Premesso che di miss Italia non me ne può fregare di meno, anzi la trovo una manifestazione abbastanza ridicola...
Se andassimo proprio a fondo, analizzando il concorso per quello che è, ci renderemmo conto di quanto è grottesca la cosa: miss Italia è un concorso di bellezza. In pratica le concorrenti vengono selezionate per la loro presenza e perfezione fisica. I parametri morali, etici, intellettivi e accademici non sono il centro del giudizio, ma lo è precisamente quello fisico.

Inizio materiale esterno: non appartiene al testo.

(** The size the server announces: [Some 0] without the header, [None]
    when the header is not a number. *)
Definition expected_size_of `{PyLib} (hs : Headers) : option Z :=
  match content_length hs with
  | None => Some 0%Z
  | Some s => py_int s
  end.

(** The world after a message is logged. *)
Definition logged (cfg : Config) (m : LogMsg) (w : World) : World :=
  (log cfg m w).2.

(** The two file systems hold the same files with the same contents. *)
Definition same_files (m m' : gmap pystr Node) : Prop :=
  forall p d, m' !! p = Some (File d) <-> m !! p = Some (File d).


(** ** Scenarios

    A small portal and a few of its behaviours, used to run the model. *)

Module Scenario.

Definition base : pystr := lit "https://moodle.example.org".
Definition login_url : pystr := base ++ lit "/login/index.php".
Definition file_url : pystr := base ++ lit "/pluginfile.php/12/notes.pdf".
Definition target : pystr := lit "/dl/notes.pdf".
Definition notes : option pystr := Some (lit "notes.pdf").

Definition cfg : Config :=
  {| base_url := base; download_dir := lit "/dl"; verbose := true;
     force_download := false; recursion_limit := 50 |}.
(** X9. [switch_to_deploy] is called at most once in a run, never
    without [--deploy], and only on the model that [init_detector]
    returned; with [--deploy], every inference comes after a successful
    [switch_to_deploy]. *)
Theorem X9_deploy_before_inference (w : env) (args : Args)
    (past t : list event) (o : outcome unit) :
  run w (main args) past = (t, o) ->
  count is_deploy t <= (if deploy args then 1 else 0) /\
  (forall m, In (Some m) (map (fun ev => deployed_model (ev_call ev)) t) ->
             In (Some m) (map returned_model t)) /\
  (deploy args = true ->
   forall t1 ev t2,
     t = t1 ++ ev :: t2 -> is_inference (ev_call ev) = true ->
     existsb deployed t1 = true).
Proof.
  intros Hrun.
  cut (count is_deploy t <= (if deploy args then 1 else 0) /\
       (forall m,
          In (Some m) (map (fun ev => deployed_model (ev_call ev)) t) ->
          In (Some m) (map returned_model t)) /\
       (deploy args = true ->
        guarded deployed is_inference false t = true)).
  { intros (Hcount & Hmodel & Hguard). repeat split; auto.
    intros Hd t1 ev t2 Ht Hinf.
    destruct (guarded_precedes _ _ _ _ (Hguard Hd) t1 ev t2 Ht Hinf)
      as [H|H]; [discriminate | exact H]. }
  pattern t, o.
  match goal with
  | |- ?Q t o => refine (post_run _ Q _ w past t o Hrun)
  end.
  clear Hrun. unfold main.
  destruct (to_labelme args) eqn:Hl, (show args) eqn:Hs, (deploy args);
    cbn [andb negb].
  all: walk.
  all: try (cbn [count filter is_deploy ev_call List.length]; lia).
  all: try reflexivity.
  all: try discriminate.
  all: try match goal with
           | H : In (Some _) (map _ _) |- _ =>
               cbn [map deployed_model ev_call In] in H; pick_event H;
               try discriminate;
               match goal with
               | E : Some _ = Some _ |- _ => inversion E; subst
               end;
               cbn [map returned_model In]; auto 20
           end.
  all: apply post_main_tail_work;
    [ intros c rest Hc Hd
    | intros known c rest classes Hc Hd Hk Hn; split; [intros e|intros v']
    | intros _; split; [|split];
      [ intros e
      | intros bar tl o' _ [Hwork _] _
      | intros bar tl _ [Hwork _]; unfold report; rewrite Hl, Hs;
        cbn [andb negb]; walk ] ].
  all: try match goal with
           | Hw : Forall _ _ |- _ =>
               apply works_on_no_deploy in Hw as [Hnone Hnomodel]
           end.
  all: repeat match goal with |- _ /\ _ => split | |- forall _, _ => intro end.
  all: try discriminate.
  all: try (rewrite !count_cons, ?count_app, ?count_cons, ?Hnone;
            cbn [count filter is_deploy ev_call List.length]; lia).
  all: try (cbn [guarded deployed is_deploy succeeded ev_call ev_resp
                 is_inference negb orb andb];
            first [reflexivity | apply guarded_ready]).
  all: match goal with
       | H : In (Some _) (map _ _) |- _ =>
           cbn [map deployed_model ev_call In] in H;
           repeat (destruct H as [H|H];
                   [try discriminate H; inversion H; subst;
                    cbn [map returned_model In]; auto 20|]);
           try contradiction
       end.
  all: try (rewrite map_app in *;
            match goal with
            | H : In _ (_ ++ _) |- _ =>
                apply in_app_or in H as [H|H];
                [|cbn [map deployed_model ev_call In] in H; pick_event H;
                  discriminate]
            end).
  all: exfalso; eapply Hnomodel; eauto.
Qed.
(* ===== verification/_CoqProject ===== *)
-Q . S2P
Prelude.v
CString.v
Posix.v
Swupdate.v
SwupdateProps.v
SwupdateHandler.v
SwupdateClaims.v
Getopt.v
Watchdog.v
Cxx.v
UpdatedPayload.v
UpdatedPayloadProps.v
UpdatedCoordinator.v
UpdatedCoordinatorProps.v
UpdatedAtomic.v
UpdatedRpc.v
UpdatedDaemon.v
UpdatedDaemonProps.v
CloudError.v
CloudClient.v
CloudClientProps.v
DeviceCycle.v
CloudLifecycle.v
CloudLifecycleProps.v
Provisioning.v
Py.v
PyLib.v
FirmwareHeader.v
FirmwareManager.v
AppLifecycle.v
AppVersions.v
AppLifecycleProps.v
AppManager.v
AppManagerProps.v
AppUpdate.v
AppUpdateProps.v
AppBoot.v
AppInstall.v
AppSurvive.v
AppReboot.v
AppDevice.v
AppInstallDevice.v
Shell.v
AppHandshake.v
AppHandshakeProps.v
AppSystem.v
UpdateScripts.v
UpdateScriptsProps.v
UpdateDevice.v
PackageUpdate.v
WholeDevice.v
WholeBoard.v
Tutorial.v
TlsConfig.v
Definition MAX_DEVICE_FILE_PATH : Z := 512.
Definition PATH_MAX : Z := 4096.

(** What the handler calls in swupdate itself, which is not part of this
    repository. *)
Class SwupdateLib := {
  img_type : Type;
  fname : img_type → cstring;
  img_data : img_type → list ascii;   (** the image the archive holds *)
  openfileoutput : cstring → M world (option nat);
  copyimage : nat → img_type → M world Z
}.

Section operations.
Context `{Env} `{Config} `{SwupdateLib}.

(** *** Memory and strings *)

Definition malloc_or_abort (size : Z) : M world nat :=
  dst ← malloc (wrap_size_t (8 * size));
  match dst with
  | None => ERROR [LStr "Failed to allocate memory"];; stop Aborted
  | Some l => mret l
  end.

Definition str_copy_to_new (src : cstring) : M world nat :=
  dst ← malloc_or_abort (wrap_size_t (strlen src + 1));
  b ← block dst;
  b' ← of_option "strcpy past the end of the block" (strcpy b src);
  set_block dst b';;
  mret dst.

Definition str_endswith (substr fullstr : cstring) : Z :=
  if strlen fullstr <? strlen substr then 1
  else strcmp (drop (Z.to_nat (strlen fullstr - strlen substr)) fullstr) substr.

(** [dst[i] = '\0'] in a heap block. *)
Definition store_nul (l : nat) (i : Z) : M world unit :=
  b ← block l;
  if (0 <=? i) && (i <? Z.of_nat (length b))
  then set_block l (<[Z.to_nat i:=Some NUL]> b)
  else undefined "store past the end of a block".

(** The code after the label [clean]. *)
Definition read_file_clean (fp : option nat) (dst : nat) (return_val : option nat)
  : M world (option nat) :=
  rv ← match fp with
       | None => mret return_val
       | Some f =>
           c ← close f;
           if c =? -1
           then ERROR [LStr "Failed to close file descriptor for file"];; mret None
           else mret return_val
       end;
  match rv with
  | None => free (Some dst);; mret None
  | Some _ => mret rv
  end.

(** From [fread] to the label [clean]. *)
Definition read_stream (filepath : cstring) (f dst : nat) (st_size : Z)
  : M world (option nat) :=
  got ← fread f st_size;
  b ← block dst;
  b' ← of_option "fread past the end of the block" (buf_write got.1 b);
  set_block dst b';;
  if (got.2 : bool) then
    ERROR [LStr "Failed to read from file"; LStr filepath];;
    read_file_clean (Some f) dst None
  else
    store_nul dst st_size;;
    read_file_clean (Some f) dst (Some dst).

Questo di per sé dà evidentemente il metro della profondità del concorso. Il buffo è proprio questo: una manifestazione che per sua stessa natura promuove la "bellezza" come titolo preferenziale, la superficialità estetica come valore fondante, l'aspetto fisico gradevole come conditio sine qua non, che vorrebbe rivestirsi di un'aura di profonda umanità e accettazione del diverso. Siamo tutti uguali, tutti belli, tutti meritevoli di essere considerati bellissimi. Ma se siamo tutti così allora non lo è nessuno, così è inutile persino tentare una classifica, una votazione, una scelta.
Il concorso di miss Italia, come tutti i concorsi di bellezza, per sua natura non può includere, ma deve escludere.
Per questo motivo il problema non è la gamba di quella ragazza, il problema è proprio il concorso.